Она не отвечает, наверное, не слышит, а может, просто не узнает.
Мимо гонит корову сестра Панавы. Теперь уже она, считай, девка. Смотрит на меня совсем не по-детски. Босая, с забрызганными икрами, с русыми свалявшимися волосами, идет, как осоловелая — ноги у нее заплетаются.
— Здравствуй, — роняет она и торопится прочь, словно ее стегнули по икрам крапивой или хворостиной.

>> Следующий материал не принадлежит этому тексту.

(* ===== verification/StExprRun.v ===== *)
(** * Running compiled expressions and comparisons *)
From S2P Require Import Prelude Float StParser StCodegen StLayout StSemantics.
From S2P Require Import HalTypes HalValue HalIr FunctionBlocks Vm Executor ExecutorFacts ExecutorControl StraightLine.
Local Open Scope Z_scope.

(** The variables of the fragment: DINTs in distinct registers below the
    scratch registers. *)
Record variables_ok (regs : gmap string nat) (types : gmap string VarType) (vars : list string) : Prop := {
  reg_low : ∀ x, x ∈ vars → (reg_of regs x < MAX_VAR_REGS)%nat;
  reg_inj : ∀ x y, x ∈ vars → y ∈ vars → reg_of regs x = reg_of regs y → x = y;
  var_dint : ∀ x, x ∈ vars → zero_of (type_of types x) = VS32 0 }.

(** The registers hold the values of [ρ]. *)
Definition agree (regs : gmap string nat) (ρ : gmap string Z) (m : Vm) (xs : list string) : Prop :=
  ∀ x v, x ∈ xs → ρ !! x = Some v → read_register m (reg_of regs x) = Some (VS32 v).

(** Only register [d] and the scratch registers from the [k]-th on changed. *)
Record kept (k d : nat) (m m' : Vm) : Prop := {
  kept_reg : ∀ r, r ≠ d → (∀ j, (k ≤ j < 3)%nat → r ≠ scratch j) → read_register m' r = read_register m r;
  kept_len : length (registers m') = length (registers m);
  kept_signals : signals m' = signals m;
  kept_stack : call_stack m' = call_stack m }.

Lemma scratch_inj i j : (i < 3)%nat → (j < 3)%nat → scratch i = scratch j → i = j.
Proof. destruct i as [|[|[|i]]], j as [|[|[|j]]]; cbn; unfold SCRATCH0, SCRATCH1, SCRATCH2; lia. Qed.
Lemma scratch_high j : (j < 3)%nat → (MAX_VAR_REGS ≤ scratch j < REGISTER_COUNT)%nat.
Proof. destruct j as [|[|[|j]]]; cbn; unfold MAX_VAR_REGS, REGISTER_COUNT, SCRATCH0, SCRATCH1, SCRATCH2; lia. Qed.

Lemma kept_refl k d m : kept k d m m.
Proof. done. Qed.
Lemma kept_trans k d m1 m2 m3 : kept k d m1 m2 → kept k d m2 m3 → kept k d m1 m3.
Proof.
  intros [H1 L1 S1 C1] [H2 L2 S2 C2]. split; try congruence.
  intros r Hd Hj. by rewrite H2, H1.
Qed.
(** Work in a fresh scratch register, seen from outside. *)
Lemma kept_scratch k d m m' : (k < 3)%nat → kept (S k) (scratch k) m m' → kept k d m m'.
Proof.
  intros Hk [H1 L1 S1 C1]. split; auto. intros r Hd Hj. apply H1.
  - apply Hj. lia.
  - intros j Hj'. apply Hj. lia.
Qed.
Lemma kept_set k d m v : kept k d m (advance_ip (set_reg m d v)).
Proof.
  split; auto.
  - intros r Hr _. change (read_register (set_reg m d v) r = read_register m r). by apply read_set_other.
  - apply set_reg_length.
Qed.
Lemma kept_set_scratch k d m v : (k < 3)%nat → kept k d m (advance_ip (set_reg m (scratch k) v)).
Proof. intros Hk. apply (kept_scratch k d); [done | apply kept_set]. Qed.

Lemma exec_one `{BuildProfile} m i m' :
  is_jump (opcode i) = false → execute_instruction m i = cont m' → exec_seq m [i] = Some (advance_ip m').
Proof. intros Hj He. cbn. by rewrite Hj, He. Qed.

Section profile.
Context `{BuildProfile}.

(** ** Values *)
Lemma arith_op_in op a b r :
  in_s 32 a = true → in_s 32 b = true → arith_op op a b = Some r → in_s 32 r = true.
Proof.
  intros Ha Hb. destruct op; try done; cbn.
  - apply (int_add_closed true 32); [lia | done..].
  - apply (int_sub_closed true 32); [lia | done..].
  - apply (int_mul_closed true 32); [lia | done..].
  - case_match; [by intros [= <-]|]. apply (int_div_closed true 32); [lia | done..].
  - case_match; [by intros [= <-]|]. apply (int_rem_closed true 32); [lia | done..].
Qed.
Lemma eval_in ρ e v : env_wf ρ → eval ρ e = Some v → in_s 32 v = true.
Proof.
  intros Hρ. revert v. induction e as [n| | |x|l IHl op r IHr|[] e IH| |]; intros v; cbn; try done.
  - intros [= <-]. by apply wrap_s_in.
  - intros Hx. exact (Hρ x v Hx).
  - destruct (eval ρ l) as [a|]; [|done]. destruct (eval ρ r) as [b|]; [|done]. cbn.
    apply arith_op_in; auto.
  - destruct (eval ρ e) as [a|]; [|done]. cbn. apply (int_sub_closed true 32); [lia | done | auto].
Qed.

Lemma arith_opcode_runs op o m a b d x y v :
  op_to_arith_opcode op = Some o → (d < REGISTER_COUNT)%nat →
  read_register m a = Some (VS32 x) → read_register m b = Some (VS32 y) → arith_op op x y = Some v →
  execute_instruction m (arith_inst o a b d) = cont (set_reg m d (VS32 v)).
Proof.
  intros Ho Hd Ha Hb Hv.
  destruct op; try done; injection Ho as <-; cbn in Hv; unfold arith_inst.
  - apply (exec_binop_reg m OpAdd hal_add a b d (VS32 x) (VS32 y)); try done. cbn. by rewrite Hv.
  - apply (exec_binop_reg m OpSub hal_sub a b d (VS32 x) (VS32 y)); try done. cbn. by rewrite Hv.
  - apply (exec_binop_reg m OpMul hal_mul a b d (VS32 x) (VS32 y)); try done. cbn. by rewrite Hv.
  - apply (exec_binop_reg m OpDiv guarded_div a b d (VS32 x) (VS32 y)); try done.
    unfold guarded_div, is_guarded_zero. cbn. rewrite !orb_false_r.
    destruct (y =? 0); [by injection Hv as <-|]. by rewrite Hv.
  - apply (exec_binop_reg m OpMod guarded_rem a b d (VS32 x) (VS32 y)); try done.
    unfold guarded_rem, is_guarded_zero. cbn. rewrite !orb_false_r.
    destruct (y =? 0); [by injection Hv as <-|]. by rewrite Hv.
Qed.

Context (regs : gmap string nat) (types : gmap string VarType) (vars : list string).
Context (Hok : variables_ok regs types vars).
Local Abbreviation expr_code := (expr_code regs types) (only parsing).

(** Register [d] is read by no right operand. *)
Fixpoint place_ok (d : nat) (e : Expr) : Prop :=
  match e with
  | Binary l _ r => place_ok d l ∧ ∀ x, x ∈ expr_vars r → reg_of regs x ≠ d
  | Unary _ e => place_ok d e
  | _ => True
  end.
Lemma place_scratch j e : (j < 3)%nat → (∀ x, x ∈ expr_vars e → x ∈ vars) → place_ok (scratch j) e.
Proof.
  intros Hj. induction e as [| | | |l IHl op r IHr|op e IH| |]; cbn [place_ok expr_vars in_place]; intros Hv; auto.
  split; [set_solver|]. intros x Hx E.
  pose proof (reg_low _ _ _ Hok x ltac:(set_solver)). pose proof (scratch_high j Hj). lia.
Qed.
Lemma place_var x e :
  x ∈ vars → (∀ y, y ∈ expr_vars e → y ∈ vars) → in_place x e = true → place_ok (reg_of regs x) e.
Proof.
  intros Hx. induction e as [| | | |l IHl op r IHr|op e IH| |]; cbn [place_ok expr_vars in_place]; intros Hv; auto.
  rewrite andb_true_iff, negb_true_iff, bool_decide_eq_false. intros [Hl Hr].
  split; [apply IHl; [set_solver | done]|]. intros y Hy E.
  apply (reg_inj _ _ _ Hok) in E as ->; [done | set_solver | done].
Qed.

Lemma agree_kept ρ m m' xs k d :
  (∀ x, x ∈ xs → x ∈ vars) → (∀ x, x ∈ xs → reg_of regs x ≠ d) → kept k d m m' →
  agree regs ρ m xs → agree regs ρ m' xs.
Proof.
  intros Hv Hd Hk Ha x v Hx E. rewrite (kept_reg _ _ _ _ Hk); [by apply Ha | by apply Hd |].
  intros j Hj Ej. pose proof (reg_low _ _ _ Hok x (Hv x Hx)). pose proof (scratch_high j ltac:(lia)). lia.
Qed.

Definition runs_to (ρ : gmap string Z) (e : Expr) (n k d : nat) (m : Vm) (v : Z) (code : list Instruction) : Prop :=
  ∃ m', exec_seq m code = Some m' ∧ read_register m' d = Some (VS32 v) ∧ kept k d m m'.

(** What an expression's code asks for. *)
Record ready (ρ : gmap string Z) (e : Expr) (n k d : nat) (m : Vm) : Prop := {
  rd_count : (n + k = 3)%nat;
  rd_arith : arith_expr n e = true;
  rd_vars : ∀ x, x ∈ expr_vars e → x ∈ vars;
  rd_dest : (d < REGISTER_COUNT)%nat;
  rd_free : ∀ j, (k ≤ j < 3)%nat → d ≠ scratch j;
  rd_place : place_ok d e;
  rd_len : length (registers m) = REGISTER_COUNT;
  rd_agree : agree regs ρ m (expr_vars e);
  rd_env : env_wf ρ }.

Lemma literal_runs ρ e n k d m v z :
  ready ρ e n k d m → z = VS32 v → runs_to ρ e n k d m v [load_imm d z].
Proof.
  intros [] ->. exists (advance_ip (set_reg m d (VS32 v))). split_and!.
  - apply exec_one; [done|]. by apply exec_load_imm.
  - by apply read_set_same.
  - apply kept_set.
Qed.

Lemma variable_runs ρ x n k d m v pc :
  ready ρ (Variable_ x) n k d m → ρ !! x = Some v →
  runs_to ρ (Variable_ x) n k d m v (expr_code (Variable_ x) pc k d).
Proof.
  intros [Hn He Hv Hd Hf Hp Hl Ha Hw] Hx. cbn [StLayout.expr_code].
  assert (Hr : read_register m (reg_of regs x) = Some (VS32 v)) by (apply Ha; [cbn; set_solver | done]).
  destruct (Nat.eqb_spec (reg_of regs x) d) as [<-|Hne].
  { exists m. split_and!; [done..|apply kept_refl]. }
  rewrite (var_dint _ _ _ Hok) by (apply Hv; cbn; set_solver).
  set (m1 := advance_ip (set_reg m d (VS32 0))).
  exists (advance_ip (set_reg m1 d (VS32 v))). split_and!.
  - change [?a; ?b] with ([a] ++ [b]). rewrite exec_seq_app, (exec_one m _ (set_reg m d (VS32 0))); [|done|by apply exec_load_imm].
    cbn [mbind option_bind]. apply exec_one; [done|].
    apply (exec_binop_reg m1 OpAdd hal_add _ _ _ (VS32 v) (VS32 0)); try done.
    + unfold m1. by rewrite read_advance, read_set_other.
    + unfold m1. rewrite read_advance. by apply read_set_same.
    + cbn. unfold int_add, arith. cbn [in_int]. rewrite Z.add_0_r, (Hw x v Hx). done.
  - rewrite read_advance. apply read_set_same; [|done]. unfold m1. cbn. by rewrite length_insert.
  - eapply kept_trans; apply kept_set.
Qed.

(** An operand in the next scratch register. *)
Lemma ready_scratch ρ e n k m :
  (k < 3)%nat → (n + S k = 3)%nat → arith_expr n e = true → (∀ x, x ∈ expr_vars e → x ∈ vars) →
  length (registers m) = REGISTER_COUNT → agree regs ρ m (expr_vars e) → env_wf ρ →
  ready ρ e n (S k) (scratch k) m.
Proof.
  intros Hk Hn He Hv Hl Ha Hw. split; auto.
  - apply scratch_high; lia.
  - intros j Hj E. apply scratch_inj in E; lia.
  - by apply place_scratch.
Qed.

Lemma exec_seq_snoc m c i m1 m2 :
  exec_seq m c = Some m1 → is_jump (opcode i) = false → execute_instruction m1 i = cont m2 →
  exec_seq m (c ++ [i]) = Some (advance_ip m2).
Proof. intros Hc Hj Hi. rewrite exec_seq_app, Hc. cbn [mbind option_bind]. by apply exec_one. Qed.

Lemma arith_not_jump op o : op_to_arith_opcode op = Some o → is_jump o = false.
Proof. by destruct op; intros [= <-]. Qed.

Lemma expr_runs e : ∀ ρ n k d m v pc,
  ready ρ e n k d m → eval ρ e = Some v → runs_to ρ e n k d m v (expr_code e pc k d).
Proof.
  induction e as [z| | |x|l IHl op r IHr|[] e IH| |]; intros ρ n k d m v pc Hr Hv; try done.
  - injection Hv as <-. by eapply literal_runs.
  - by apply variable_runs.
  - destruct Hr as [Hn He Hvs Hd Hf [Hp Hp2] Hl Ha Hw]. cbn [arith_expr expr_vars eval StLayout.expr_code] in *.
    destruct n as [|n]; [done|]. rewrite !andb_true_iff, bool_decide_eq_true in He. destruct He as [[[o Ho] He1] He2].
    rewrite Ho. destruct (eval ρ l) as [a|] eqn:Ea; [|done]. destruct (eval ρ r) as [b|] eqn:Eb; [|done].
    cbn [mbind option_bind] in Hv. assert (Hk : (k < 3)%nat) by lia.
    destruct (IHl ρ (S n) k d m a pc) as (m1 & X1 & R1 & K1); [|done|].
    { split; auto; [set_solver | intros x y Hx; apply Ha; set_solver]. }
    destruct (IHr ρ n (S k) (scratch k) m1 b (pc + length (expr_code l pc k d))%nat) as (m2 & X2 & R2 & K2); [|done|].
    { apply ready_scratch; [done | lia | done | set_solver | by rewrite (kept_len _ _ _ _ K1) | | done].
      eapply agree_kept; [set_solver | exact Hp2 | exact K1 | intros x y Hx; apply Ha; set_solver]. }
    exists (advance_ip (set_reg m2 d (VS32 v))). split_and!.
    + rewrite exec_seq_app, X1. cbn [mbind option_bind]. eapply exec_seq_snoc; [exact X2 | by eapply arith_not_jump |].
      eapply arith_opcode_runs; eauto. rewrite (kept_reg _ _ _ _ K2); [done | |].
      * apply Hf. lia.
      * intros j Hj. apply Hf. lia.
    + rewrite read_advance. apply read_set_same; [|done].
      by rewrite (kept_len _ _ _ _ K2), (kept_len _ _ _ _ K1).
    + eapply kept_trans; [exact K1|]. eapply kept_trans; [by apply kept_scratch, K2|]. apply kept_set.
  - destruct Hr as [Hn He Hvs Hd Hf Hp Hl Ha Hw]. cbn [arith_expr expr_vars eval StLayout.expr_code place_ok] in *.
    destruct n as [|n]; [done|]. destruct (eval ρ e) as [a|] eqn:Ea; [|done]. cbn [mbind option_bind] in Hv.
    assert (Hk : (k < 3)%nat) by lia.
    destruct (IH ρ (S n) k d m a pc) as (m1 & X1 & R1 & K1); [by split | done |].
    set (m2 := advance_ip (set_reg m1 (scratch k) (VS32 0))).
    pose proof (scratch_high k Hk) as [_ Hs]. assert (Hds : scratch k ≠ d) by (intros E; apply (Hf k); [lia | done]).
    exists (advance_ip (set_reg m2 d (VS32 v))). split_and!.
    + change [?i; ?j] with ([i] ++ [j]). rewrite (assoc_L (++)). eapply exec_seq_snoc.
      * eapply exec_seq_snoc; [exact X1 | done | by apply exec_load_imm].
      * done.
      * apply (exec_binop_reg m2 OpSub hal_sub _ _ _ (VS32 0) (VS32 a)); try done.
        -- unfold m2. rewrite read_advance. apply read_set_same; [by rewrite (kept_len _ _ _ _ K1) | done].
        -- unfold m2. by rewrite read_advance, read_set_other.
        -- cbn. by rewrite Hv.
    + rewrite read_advance. apply read_set_same; [|done]. unfold m2. cbn. by rewrite length_insert, (kept_len _ _ _ _ K1).
    + eapply kept_trans; [exact K1|]. eapply kept_trans; [apply (kept_set_scratch k d m1 (VS32 0)); lia | apply kept_set].
Qed.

Из подворотни дома, где живут Великисы, с гиканьем вылетает ватага сорванцов, за ними гонится босоногий малыш — ах, какая радость, что все его боятся, улепетывают от него. Еще шаг — и он врежется в меня, но малыш останавливается возле лужицы, из которой ему в глаза бьет теплое вечернее солнце, и, засунув в рот грязный кулачок, смотрит на меня с удивлением. Я подхожу к памятнику Таутгинасу Майштасу. Почему до сих пор не удосужились отремонтировать их избушку — что с того, что она стоит на отшибе? Надо будет сказать Вилюсу, хоть у него теперь совсем не то на уме; директору… скажу директору. На перекрестке улиц — дом из красного кирпича. Когда-то здесь была тюрьма, потом — молочная лавка. Пьяные здесь начинают сквернословить или говорить сами с собой. И отец мой здесь сидел. За Амбразеюса. Уже давно никто не скрипит тяжелыми, заржавевшими, обитыми жестью дверьми подвала, но мне почему-то кажется, что там до сих пор царит прохлада тех летних дней, которая струилась в распахнутый дверной проем, когда, зажимая в потной ладони монету, я прибегал сюда за мороженым. Когда во дворе от зноя жухла листва на деревьях, мелели речки, здесь, в подвале, владычествовала зима. Заиндевелые стены, огромные глыбы настоящего льда с вмерзшей в него озерной травой. Бывало, провожу по ним рукой и чувствую колючее прикосновение зимы — поверхность их гладкая, они прозрачны, как облизанные телятами куски соли, которые кладут в кормушки. Летом мы тосковали по зиме, зимой — по лету, по тому, что никогда на свете не бывает одновременно. Разве это не чудо — попасть из лета прямо в зиму. Пока молочник накладывал в картонный стаканчик ароматную кашицу, я всласть дышал зимним воздухом, который белыми клубами валил у меня изо рта.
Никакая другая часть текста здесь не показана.